** Input records follows **

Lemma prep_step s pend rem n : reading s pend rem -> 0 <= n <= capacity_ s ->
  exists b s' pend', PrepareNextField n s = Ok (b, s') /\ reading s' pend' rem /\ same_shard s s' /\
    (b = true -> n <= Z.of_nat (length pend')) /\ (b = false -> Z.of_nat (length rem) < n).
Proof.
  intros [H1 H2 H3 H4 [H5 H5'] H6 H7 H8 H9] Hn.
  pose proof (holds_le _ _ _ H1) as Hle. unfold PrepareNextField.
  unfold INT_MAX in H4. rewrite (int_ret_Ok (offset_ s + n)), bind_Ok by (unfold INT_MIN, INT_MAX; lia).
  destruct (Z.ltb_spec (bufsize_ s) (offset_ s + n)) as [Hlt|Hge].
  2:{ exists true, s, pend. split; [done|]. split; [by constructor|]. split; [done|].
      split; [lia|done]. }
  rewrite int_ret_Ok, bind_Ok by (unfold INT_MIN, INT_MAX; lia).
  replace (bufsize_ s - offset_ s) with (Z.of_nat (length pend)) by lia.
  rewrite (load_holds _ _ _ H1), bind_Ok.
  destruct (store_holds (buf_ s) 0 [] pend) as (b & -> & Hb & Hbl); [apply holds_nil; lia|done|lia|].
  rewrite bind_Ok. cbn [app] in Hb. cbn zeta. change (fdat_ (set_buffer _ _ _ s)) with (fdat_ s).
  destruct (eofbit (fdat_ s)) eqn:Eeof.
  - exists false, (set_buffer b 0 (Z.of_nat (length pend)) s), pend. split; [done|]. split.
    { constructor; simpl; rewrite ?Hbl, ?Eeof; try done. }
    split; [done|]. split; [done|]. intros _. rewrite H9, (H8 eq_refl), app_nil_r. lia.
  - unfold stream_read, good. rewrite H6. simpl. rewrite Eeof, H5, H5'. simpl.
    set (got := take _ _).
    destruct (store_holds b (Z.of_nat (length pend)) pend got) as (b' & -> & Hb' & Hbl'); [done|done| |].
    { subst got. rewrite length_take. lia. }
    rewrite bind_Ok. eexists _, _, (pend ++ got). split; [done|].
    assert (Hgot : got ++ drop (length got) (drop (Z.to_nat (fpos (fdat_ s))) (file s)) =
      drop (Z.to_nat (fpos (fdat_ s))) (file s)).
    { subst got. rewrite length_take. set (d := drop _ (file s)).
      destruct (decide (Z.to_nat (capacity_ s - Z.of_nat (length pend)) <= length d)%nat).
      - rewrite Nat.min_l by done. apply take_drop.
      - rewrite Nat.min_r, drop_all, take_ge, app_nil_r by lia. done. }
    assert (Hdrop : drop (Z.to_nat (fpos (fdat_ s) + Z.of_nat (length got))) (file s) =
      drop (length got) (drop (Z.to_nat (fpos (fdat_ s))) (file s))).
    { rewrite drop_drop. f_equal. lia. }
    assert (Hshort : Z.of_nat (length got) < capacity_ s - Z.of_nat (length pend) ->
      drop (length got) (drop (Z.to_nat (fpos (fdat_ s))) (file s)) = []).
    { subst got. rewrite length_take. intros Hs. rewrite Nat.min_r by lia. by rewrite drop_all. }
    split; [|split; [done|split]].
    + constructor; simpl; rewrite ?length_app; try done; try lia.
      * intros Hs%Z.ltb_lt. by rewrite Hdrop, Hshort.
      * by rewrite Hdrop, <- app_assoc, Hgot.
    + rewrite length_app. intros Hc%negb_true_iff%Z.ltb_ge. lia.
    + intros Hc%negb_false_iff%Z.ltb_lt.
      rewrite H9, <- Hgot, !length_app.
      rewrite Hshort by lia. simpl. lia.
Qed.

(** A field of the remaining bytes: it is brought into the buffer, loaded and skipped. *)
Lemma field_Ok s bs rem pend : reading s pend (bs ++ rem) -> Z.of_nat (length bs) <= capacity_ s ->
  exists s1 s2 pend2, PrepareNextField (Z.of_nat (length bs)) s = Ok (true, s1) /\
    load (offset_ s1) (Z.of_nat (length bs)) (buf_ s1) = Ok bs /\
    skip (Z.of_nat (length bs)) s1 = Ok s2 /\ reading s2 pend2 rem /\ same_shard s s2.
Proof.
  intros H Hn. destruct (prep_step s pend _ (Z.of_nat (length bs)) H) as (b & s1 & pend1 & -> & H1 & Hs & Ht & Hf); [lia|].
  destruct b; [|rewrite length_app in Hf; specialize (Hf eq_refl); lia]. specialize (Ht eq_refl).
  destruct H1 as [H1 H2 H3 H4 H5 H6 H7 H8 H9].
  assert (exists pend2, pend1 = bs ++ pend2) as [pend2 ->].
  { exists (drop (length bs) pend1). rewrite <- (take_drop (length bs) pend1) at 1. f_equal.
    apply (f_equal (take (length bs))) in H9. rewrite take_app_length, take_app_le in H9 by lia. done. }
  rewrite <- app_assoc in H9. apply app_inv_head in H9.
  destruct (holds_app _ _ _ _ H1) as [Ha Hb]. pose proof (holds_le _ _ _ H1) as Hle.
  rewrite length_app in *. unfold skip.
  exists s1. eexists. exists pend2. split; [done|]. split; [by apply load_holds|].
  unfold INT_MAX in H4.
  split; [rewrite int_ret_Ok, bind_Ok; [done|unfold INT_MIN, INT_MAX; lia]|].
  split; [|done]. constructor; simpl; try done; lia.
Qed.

** End of Input records **
** Input records follows **

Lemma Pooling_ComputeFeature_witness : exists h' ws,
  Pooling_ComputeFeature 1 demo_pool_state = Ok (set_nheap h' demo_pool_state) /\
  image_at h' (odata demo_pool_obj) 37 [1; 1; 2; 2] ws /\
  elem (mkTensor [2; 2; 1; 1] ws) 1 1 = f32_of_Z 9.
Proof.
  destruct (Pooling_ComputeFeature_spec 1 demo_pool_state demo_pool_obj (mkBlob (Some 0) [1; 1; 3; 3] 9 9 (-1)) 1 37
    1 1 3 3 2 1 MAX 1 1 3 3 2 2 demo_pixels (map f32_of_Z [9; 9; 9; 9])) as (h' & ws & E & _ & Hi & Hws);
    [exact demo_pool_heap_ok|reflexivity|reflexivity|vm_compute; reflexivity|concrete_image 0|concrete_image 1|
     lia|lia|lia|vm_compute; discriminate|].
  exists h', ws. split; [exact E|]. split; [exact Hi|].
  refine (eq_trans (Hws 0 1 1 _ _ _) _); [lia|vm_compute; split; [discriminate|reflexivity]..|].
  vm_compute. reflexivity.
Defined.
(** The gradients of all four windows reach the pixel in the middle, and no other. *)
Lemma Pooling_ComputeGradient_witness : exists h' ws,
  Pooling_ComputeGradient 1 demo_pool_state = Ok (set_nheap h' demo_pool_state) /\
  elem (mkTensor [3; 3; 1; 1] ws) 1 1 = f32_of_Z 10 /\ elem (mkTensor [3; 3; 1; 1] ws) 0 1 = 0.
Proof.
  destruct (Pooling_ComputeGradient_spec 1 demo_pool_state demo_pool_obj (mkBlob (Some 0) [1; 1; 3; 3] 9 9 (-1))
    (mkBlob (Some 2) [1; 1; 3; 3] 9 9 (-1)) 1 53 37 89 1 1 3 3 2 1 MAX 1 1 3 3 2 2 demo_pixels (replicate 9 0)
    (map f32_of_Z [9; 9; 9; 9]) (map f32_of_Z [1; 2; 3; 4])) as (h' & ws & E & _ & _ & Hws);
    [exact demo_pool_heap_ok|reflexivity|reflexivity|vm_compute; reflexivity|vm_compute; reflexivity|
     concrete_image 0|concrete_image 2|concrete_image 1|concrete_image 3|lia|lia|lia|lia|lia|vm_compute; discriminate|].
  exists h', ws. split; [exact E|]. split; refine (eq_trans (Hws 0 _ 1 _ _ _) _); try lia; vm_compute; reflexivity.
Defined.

** End of Input records **
** Input records follows **

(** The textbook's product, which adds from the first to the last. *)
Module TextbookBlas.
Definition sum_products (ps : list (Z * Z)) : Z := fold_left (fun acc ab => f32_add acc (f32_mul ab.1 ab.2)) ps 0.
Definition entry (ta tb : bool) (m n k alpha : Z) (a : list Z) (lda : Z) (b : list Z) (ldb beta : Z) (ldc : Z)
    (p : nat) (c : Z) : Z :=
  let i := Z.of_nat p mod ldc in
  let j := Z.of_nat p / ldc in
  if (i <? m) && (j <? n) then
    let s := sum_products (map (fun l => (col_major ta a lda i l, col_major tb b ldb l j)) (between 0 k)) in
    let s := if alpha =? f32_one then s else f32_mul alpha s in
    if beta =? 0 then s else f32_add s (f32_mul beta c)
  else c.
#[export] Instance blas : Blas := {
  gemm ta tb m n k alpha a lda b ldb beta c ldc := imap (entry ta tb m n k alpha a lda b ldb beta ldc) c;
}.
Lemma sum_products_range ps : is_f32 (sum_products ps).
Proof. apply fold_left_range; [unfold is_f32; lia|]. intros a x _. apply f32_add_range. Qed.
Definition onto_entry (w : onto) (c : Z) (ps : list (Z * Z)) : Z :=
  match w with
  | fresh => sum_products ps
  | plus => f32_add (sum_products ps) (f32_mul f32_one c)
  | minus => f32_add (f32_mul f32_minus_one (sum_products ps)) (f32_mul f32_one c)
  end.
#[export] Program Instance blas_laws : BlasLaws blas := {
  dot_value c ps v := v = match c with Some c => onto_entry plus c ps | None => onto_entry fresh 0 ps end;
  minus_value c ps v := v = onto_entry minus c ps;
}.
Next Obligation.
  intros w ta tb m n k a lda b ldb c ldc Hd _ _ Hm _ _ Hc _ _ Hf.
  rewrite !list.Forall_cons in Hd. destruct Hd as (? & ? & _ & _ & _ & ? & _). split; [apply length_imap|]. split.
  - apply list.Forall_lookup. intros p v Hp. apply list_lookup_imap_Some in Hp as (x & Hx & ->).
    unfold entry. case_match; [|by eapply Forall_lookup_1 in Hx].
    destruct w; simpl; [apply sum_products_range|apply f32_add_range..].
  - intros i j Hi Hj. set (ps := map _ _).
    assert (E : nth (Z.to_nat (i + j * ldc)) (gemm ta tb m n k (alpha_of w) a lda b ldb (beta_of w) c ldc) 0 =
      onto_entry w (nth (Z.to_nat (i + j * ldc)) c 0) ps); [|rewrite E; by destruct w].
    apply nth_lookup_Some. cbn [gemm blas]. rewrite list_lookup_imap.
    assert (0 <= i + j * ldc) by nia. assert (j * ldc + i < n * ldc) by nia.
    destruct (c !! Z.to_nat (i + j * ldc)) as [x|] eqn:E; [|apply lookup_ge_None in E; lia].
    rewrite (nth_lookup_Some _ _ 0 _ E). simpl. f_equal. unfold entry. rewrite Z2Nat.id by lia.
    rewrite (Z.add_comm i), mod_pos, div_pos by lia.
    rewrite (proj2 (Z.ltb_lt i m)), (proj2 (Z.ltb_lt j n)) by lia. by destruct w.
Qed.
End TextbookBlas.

** End of Input records **

Problem to solve: What do the lines above say from the one containing "Lemma prep_step s" down to the one containing "intros [H1 H2"? Return them exactly, both end lines included, and only them.

Solution for this task:
Lemma prep_step s pend rem n : reading s pend rem -> 0 <= n <= capacity_ s ->
  exists b s' pend', PrepareNextField n s = Ok (b, s') /\ reading s' pend' rem /\ same_shard s s' /\
    (b = true -> n <= Z.of_nat (length pend')) /\ (b = false -> Z.of_nat (length rem) < n).
Proof.
  intros [H1 H2 H3 H4 [H5 H5'] H6 H7 H8 H9] Hn.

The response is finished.